Tests are focused on trying to find the most efficient way to work with rec.709 (the TV colour spec that BT Sport is deploying) and rec.2020 or DCI-P3 (the new wider colour spaces defined for 4K/Ultra HD). NEP has one such test under way with Sony and the National Theatre
“Translating the information from camera to transmission is not straightforward,” says Clark. “If you adjust the rec.709 space at source it has a direct impact on the rec.2020 space when displayed, and vice versa. The aim is to find a means of delivering the best Ultra HD HDR and 1080p HDR image so that we are not altering the signal twice.”
CTV’s Grieg adds: “HDR would deliver enhanced production for football and cricket because it would provide detail into shots with high contrast shadows and pictures from night time games.

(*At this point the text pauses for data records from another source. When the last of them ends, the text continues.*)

(** One block: [bmap], and the piece of the data that falls into it. *)
Lemma wp_write_block {A} E i p off piece (short : bool) H L R (c : M (fss D X) A) (Q : A → fss D X → Prop) s :
  short = false →
  fs_inv s H L R → meta_used s → icache s !! i = Some p → i_dev p = ROOTDEV →
  wfile (fview s) (fsb s) (i_addrs p) → 0 ≤ off → off + Z.of_nat (length piece) ≤ 71680 → (0 < length piece)%nat →
  off mod 512 + Z.of_nat (length piece) ≤ 512 →
  room s L 6 → (S (length H) + length L + 6 < NBUF)%nat → (2 ≤ nfree (fview s) (fsb s))%nat →
  (∀ addrs' s' L', fs_inv s' H L' R → (length L' ≤ length L + 6)%nat → fs_step s s' H (fview s') →
     written s s' i p addrs' (Z.to_nat off) piece 1 → wp E c Q s') →
  wp E (a ← bmap i (off / 512);
        bp ← dio (bread (i_dev p) a);
        (if short then undef else mret tt);;
        dio (mod_data bp (splice (Z.to_nat (off mod 512)) piece));;
        lo (log_write bp);;
        dio (brelse bp);;
        c) Q s.
Proof.
  intros -> Hinv Hm Hp Hdev Hw H0 Hhi Hpos Hin Hroom Hfree Hn HQ. destruct (bmapstart_pos s H L R Hinv) as [Hbm Hsz].
  pose proof (Z.mod_pos_bound off 512 ltac:(lia)) as Hmb. pose proof (Z_div_mod_eq_full off 512) as Hdm.
  assert (0 ≤ off / 512) as Hd0 by (apply Z.div_pos; lia).
  assert (off / 512 < 140) as Hd1 by (apply Z.div_lt_upper_bound; lia).
  set (bn := Z.to_nat (off / 512)) in *.
  apply wp_bind. eapply wp_bmap; [done..|by apply (room_le s L 6); [|lia]|lia|done|].
  intros a addrs1 s1 L1 Hinv1 HL1 Hs1 [Hg1 Ha1 Hnz1 Hda1 Hic1 Hm1 Hsame1]. fold bn in Ha1, Hsame1.
  pose proof (fst_sb _ _ _ _ Hs1) as Hsb1. pose proof (gr_wf _ _ _ _ _ _ Hg1) as Hw1.
  assert (a ∈ nz (ftab (fview s1) addrs1)) as Hao by (rewrite <- Ha1; apply owned_bn; [lia|congruence]).
  destruct (owned_range s1 H L1 R addrs1 a Hinv1) as [Har Hah]; [by rewrite Hsb1|done|].
  rewrite Hdev. apply wp_bind. eapply wp_dio_bread; [done|done|lia|]. intros bp s2 Hinv2 Hh2 Hs2 Hi2.
  assert (∀ x, fview s2 x = fview s1 x) as HV2 by apply Hs2.
  apply wp_bind, wp_ret. apply wp_bind. eapply wp_dio_mod_data; [done..|]. rewrite HV2.
  set (x := splice (Z.to_nat (off mod 512)) piece (fview s1 a)).
  assert (length (fview s1 a) = 512%nat) as Hla by (by eapply fview_512).
  eapply wp_log_release; [done|done| | | |unfold NBUF in *; lia|].
  { unfold x. rewrite length_splice; lia. }
  { by rewrite (fst_start _ _ _ _ Hs2), (fst_lsize _ _ _ _ Hs2). }
  { apply (room_step s1 s2 H (fview s1)); [done|]. apply (room_step s s1 H (fview s1)); [done|]. unfold room in *. lia. }
  intros s3 Hinv3 Hs3 Hi3. set (V3 := wr (fview s1) a x).
  assert (∀ y, fview s3 y = V3 y) as HV3.
  { intros y. rewrite (fst_view _ _ _ _ Hs3). by apply wr_ext. }
  assert (baddr (fview s1) addrs1 bn ≠ 0) as Hnz1' by congruence.
  pose proof (over_grown (fsb s) (fview s1) addrs1 bn x Hw1 ltac:(lia) Hnz1' Hbm Hsz) as Hg3.
  rewrite Ha1 in Hg3. fold V3 in Hg3.
  apply (HQ addrs1 s3 (logged L1 a)); [done|pose proof (logged_length L1 a); lia| |].
  { eapply fs_step_trans; [exact Hs1|]. eapply fs_step_trans; [exact Hs2|]. eapply fs_step_ext; [exact Hs3|].
    intros y. symmetry. apply Hs3. }
  constructor.
  - apply (grown_ext _ _ (fview s) _ V3); [done|by intros y|]. exact (grown_trans _ 2 0 _ _ _ _ _ _ Hg1 Hg3 Hbm).
  - rewrite (fdata_ext (fview s3) addrs1 V3 addrs1) by (intros j _; by apply fblock_ext).
    rewrite (fdata_ext (fview s) (i_addrs p) (fview s1) addrs1) by (intros j Hj; symmetry; by apply Hda1).
    unfold V3. rewrite <- Ha1 at 1.
    rewrite (over_fdata (fsb s) (fview s1) addrs1 bn x Hw1 ltac:(lia) Hnz1' (Z.to_nat (off mod 512)) piece);
      [|intros; by eapply fview_512|lia|by rewrite Ha1]. f_equal. lia.
  - rewrite Hi3, Hi2. exact Hic1.
  - intros b Hb. assert (fsb s3 = fsb s) as Hsb3.
    { by rewrite (fst_sb _ _ _ _ Hs3), (fst_sb _ _ _ _ Hs2). }
    rewrite Hsb3 in *. rewrite (used_ext _ V3) by done. pose proof (gm_bmap _ _ (fi_geom _ _ _ _ Hinv)).
    eapply gr_used; [exact Hg3|lia|]. rewrite <- Hsb1. apply Hm1. by rewrite Hsb1.
  - intros bn' (_ & Hlo & Hhi'). assert (bn' = bn) as -> by lia.
    rewrite (baddr_ext _ V3) by done. unfold V3. rewrite <- Ha1.
    rewrite (over_baddr (fsb s)) by (done || lia). done.
  - intros Hall. apply Hsame1, Hall. split_and!; lia.
Qed.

Any good engineer will know how to tune gammas and clip levels for HDR, so the process should be straightforward. It has to be plug and play, though, which is a limitation of current HDR workflows.”

ACQUISITION TRAIL

  • The NEP Group has been looking to expand away from its mobile unit business. It has snapped up Ireland’s Screen Scene Group, Swedish OB firm Mediatec Group, and Netherlandsbased Consolidated Media Industries, which includes DutchView, a provider of remote production systems and studios, and postproduction, transcode and ingest outfit Infostrada.
  • CTVowner Euro Media has several arms covering studios, postproduction, transmission and mobile units, adding RF service supplier Broadcast RF in May. “It is difficult to grow an OB company focused purely on outside broadcasting, so adding associate businesses like Broadcast RF makes sense,” says CTV managing director Barry Johnstone. “Media management of content services is a key growth area for us.”

2015/16 SPORTING HIGHLIGHTS

All of this activity is taking place before the hectic summer of 2016, another landmark year for live sport.
But for this year, CTV, Visions and Telegenic still have the Rugby World Cup in England (and Cardiff) for host ITV.
Arena is taking the lion’s share of ITV’s presentation facilities, fielding 16 trucks including technical and rigging units and crew transport to cover 13 stadiums and 48 fixtures over 46 days.
2016, though, is Olympic year. Arena, NEP Visions and EMG will be sending trucks and crew to Rio. Arena and EMG also have facilities ordered for the Uefa European Championships in France.
CTV’s biggest event next year is The Open, but it will be sending kit and crew (not trucks) to cover the Ryder Cup in Minnesota next September. There’s also the Queen’s 90th birthday at Windsor Castle in May to consider, although tenders had not been put out at the time of writing.